И какая разница была между Ермилом Карпычем, сидевшим в его петербургском доме в венецианской гостиной, на золотой парче, и философствовавшим перед его покойным дядей о том, что денежки беречь нужно, что они должны расти, как зерно в земле, и приносить своему хозяину свой рост, — и Ермилом Карпычем, стоящим на коленях перед дверьми другой его лиловой гостиной в его доме в Москве, куда он мог пробраться в такое время, ясно, только раздавая, что можно, и швейцарам, и официантам, и комнатным, и камердинерам…
— Ваше княжеское высокопревосходительство, — начал Ермил Карпыч, — не оставьте вашей великой милостью, помогите…
— Что случилось с вами? И разве не было у вас другого времени?
— Не было, высокографский князь! Только теперь… я и осмелился. Думаю, авось по старой памяти покойного дядюшки… Ко мне очень, очень милостив покойный был, да и вашему сиятельству, видит Бог, постараюсь…
— Да встаньте, по крайней мере! Садитесь же! — сказал Андрей Васильевич, садясь в первое попавшееся кресло и указывая Ермилу Карпычу табурет. — Ну-с, что же такое случилось, что вы не могли ко мне явиться с вашей просьбой иначе как ночью?

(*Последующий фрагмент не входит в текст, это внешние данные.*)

(* ===== verification/CryptoProps.v ===== *)
(** * Web Crypto: what the methods keep

    The objects behind the keys stay well formed ([wf]), and no method changes the
    internal slots of a key that was there before ([evolves]).  Both are shown of the
    pieces the methods are made of and of their compositions; [other_code] is the
    same requirement on what runs while a method waits. *)

From Stdlib Require Import ZArith Lia.
From stdpp Require Import base list gmap numbers option strings.
From S2P Require Import Prelude JsNumber WebIdl Crypto CryptoKeys SubtleCrypto.

#[local] Open Scope Z_scope.
#[local] Open Scope crypto_scope.

(** ** Well-formed worlds *)

Definition inner_ref (i : inner) : Z := match i with IStored _ d => d | IBytes d => d end.
Definition is_handle (h : Z) (w : world) : Prop := is_Some (KEY_STORE w !! h).
Definition is_algorithm (a : Z) (w : world) : Prop := is_Some (algorithms w !! a).
Definition is_array (a : Z) (w : world) : Prop := is_Some (arrays w !! a).
Definition is_buffer (b : Z) (w : world) : Prop := is_Some (buffers w !! b).

Record key_ok (w : world) (r : Z) (k : CryptoKey) : Prop := {
  ok_fresh : r < next w;
  ok_handle : is_handle (k_handle k) w;
  ok_algorithm : is_algorithm (k_algorithm k) w;
  ok_usages : is_array (k_usages k) w;
}.

Record wf (w : world) : Prop := {
  wf_keys : forall r k, keys w !! r = Some k -> key_ok w r k;
  wf_store : forall h i, KEY_STORE w !! h = Some i -> h < next w /\ is_buffer (inner_ref i) w;
}.

(** ** What a key keeps *)

Record same_slots (k k' : CryptoKey) : Prop := {
  same_type : k_type k' = k_type k;
  same_extractable : k_extractable k' = k_extractable k;
  same_usages : k_usages k' = k_usages k;
  same_algorithm : k_algorithm k' = k_algorithm k;
  same_handle : k_handle k' = k_handle k;
}.

Record evolves (w w' : world) : Prop := {
  ev_keys : forall r k, keys w !! r = Some k -> exists k', keys w' !! r = Some k' /\ same_slots k k';
  ev_store : forall h i, KEY_STORE w !! h = Some i -> KEY_STORE w' !! h = Some i;
  ev_algorithms : forall a, is_algorithm a w -> is_algorithm a w';
  ev_arrays : forall a, is_array a w -> is_array a w';
  ev_buffers : forall b, is_buffer b w -> is_buffer b w';
  ev_next : next w <= next w';
}.

#[export] Instance same_slots_preorder : PreOrder same_slots.
Proof.
  split; [by intros k|].
  intros k1 k2 k3 [] []; split; congruence.
Qed.

#[export] Instance evolves_preorder : PreOrder evolves.
Proof.
  split; [intros w; split; eauto; [|lia]; intros r k; exists k; split; [done|reflexivity]|].
  intros w1 w2 w3 [K1 S1 A1 R1 B1 N1] [K2 S2 A2 R2 B2 N2]. split; eauto; [|lia].
  intros r k Hk. destruct (K1 r k Hk) as (k' & Hk' & Hs). destruct (K2 r k' Hk') as (k2 & Hk2 & Hs2).
  exists k2. split; [done|]. by transitivity k'.
Qed.

Lemma evolves_handle h w w' : evolves w w' -> is_handle h w -> is_handle h w'.
Proof. intros E [i Hi]. exists i. by apply (ev_store _ _ E). Qed.

(** ** Triples *)

Definition triple {A} (P : world -> Prop) (m : M A) (Q : A -> world -> Prop) : Prop := forall w, wf w -> P w ->
  wf (m w).1 /\ evolves w (m w).1 /\ match (m w).2 with Ok a => Q a (m w).1 | Throw _ => True end.

(** A property that lasts. *)
Definition stable (P : world -> Prop) : Prop := forall w w', evolves w w' -> P w -> P w'.

Definition keeps {A} (m : M A) : Prop := triple (fun _ => True) m (fun _ _ => True).

(** A key that was not there before. *)
Definition makes (m : M Z) : Prop := forall b, triple (fun w => b <= next w) m (fun r _ => b <= r).

Lemma spec_bind {A B} P (m : M A) Q (k : A -> M B) R :
  triple P m Q -> (forall a, triple (Q a) (k a) R) -> triple P (bind m k) R.
Proof.
  intros Hm Hk w Hw HP. specialize (Hm w Hw HP). unfold bind.
  destruct (m w) as [w1 [a|e]]; simpl in *; destruct Hm as (W1 & E1 & Q1); [|done].
  destruct (Hk a w1 W1 Q1) as (W2 & E2 & Q2). split; [done|]. split; [by transitivity w1|done].
Qed.

Lemma triple_frame {A} P (m : M A) Q F : stable F -> triple P m Q -> triple (fun w => P w /\ F w) m (fun a w => Q a w /\ F w).
Proof.
  intros HF Hm w Hw [HP HFw]. destruct (Hm w Hw HP) as (W & E & HQ). split; [done|]. split; [done|].
  destruct (m w) as [w1 [a|e]]; simpl in *; [split; [done|]; by apply (HF w)|done].
Qed.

— Я в тюрьме сижу, высокородный сиятельный милостивец, в тюрьме за тремя замками; четверо часовых караулят меня. И днём никак нельзя уйти, того и гляди, что спросят, и тогда такая катавасия подымется, что хоть святых вон выноси.
— В тюрьме? За что?
— По злобе злых людей, высокородный милостивец, только по одному завидущему злобству! Молились мы Богу по-нашему, по-старинному, никому-то мы не мешали, никого не трогали. Как вдруг ни за что на нас князь Яков Петрович взъелся; говорит: народ смущаем. А чем смущаем? У него девушка жила, так, приживалка какая-то, говорят, будто родственница с левой стороны. Может, и так! Отец-то Якова Петровича любил, покойник, того… Да не в том дело! Эта девушка и просветилась светом истины, узрела силу благодати, вошла в нашу общину доброй волей, даже посильный взнос от себя сделала. Ну благодать Божия и осенила её. Она отяжелела. В чём же я тут виноват? Что же тут сделала наша община? Говорят: вредный человек; спрашивают: где ребёнок? В ребёнке была благодать, и он пострадал за грехи мира; опять же я тут не причина!